▸ What this task involves:
From the records below, give the number of lines that contain the string "None", without any other text.

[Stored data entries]
(** NtUnlockFile: the status, the status it writes to the caller's block, and the
    state after. *)
Inductive unlock_served s (iosb byteOffset length key : addr) (probe : NTSTATUS) e :
    NTSTATUS -> option NTSTATUS -> LOCK_STATE -> Prop :=
  | unlock_unbuilt : key <> 0 -> unlock_served s iosb byteOffset length key probe e STATUS_NOT_IMPLEMENTED None s
  | unlock_null : key = 0 -> iosb = 0 \/ byteOffset = 0 \/ length = 0 ->
      unlock_served s iosb byteOffset length key probe e STATUS_ACCESS_VIOLATION None s
  | unlock_probe : key = 0 -> iosb <> 0 /\ byteOffset <> 0 /\ length <> 0 -> NT_SUCCESS probe = false ->
      unlock_served s iosb byteOffset length key probe e probe None s
  | unlock_capture status : key = 0 -> iosb <> 0 /\ byteOffset <> 0 /\ length <> 0 -> NT_SUCCESS probe = true ->
      captured e status -> NT_SUCCESS status = false ->
      unlock_served s iosb byteOffset length key probe e status None s
  | unlock_file : key = 0 -> iosb <> 0 /\ byteOffset <> 0 /\ length <> 0 -> NT_SUCCESS probe = true ->
      NT_SUCCESS (fst (le_offset e)) = true /\ NT_SUCCESS (fst (le_length e)) = true ->
      NT_SUCCESS (fst (le_file e)) = false ->
      unlock_served s iosb byteOffset length key probe e (fst (le_file e)) None s
  | unlock_answered status f' : key = 0 -> iosb <> 0 /\ byteOffset <> 0 /\ length <> 0 -> NT_SUCCESS probe = true ->
      NT_SUCCESS (fst (le_offset e)) = true /\ NT_SUCCESS (fst (le_length e)) = true ->
      NT_SUCCESS (fst (le_file e)) = true ->
      unlock_answer (fcb s) (snd (le_file e)) (u64 (snd (le_offset e))) (u64 (snd (le_length e))) status f' ->
      unlock_served s iosb byteOffset length key probe e status (Some status) (s <| fcb := f' |>).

▸ Exercise output:
5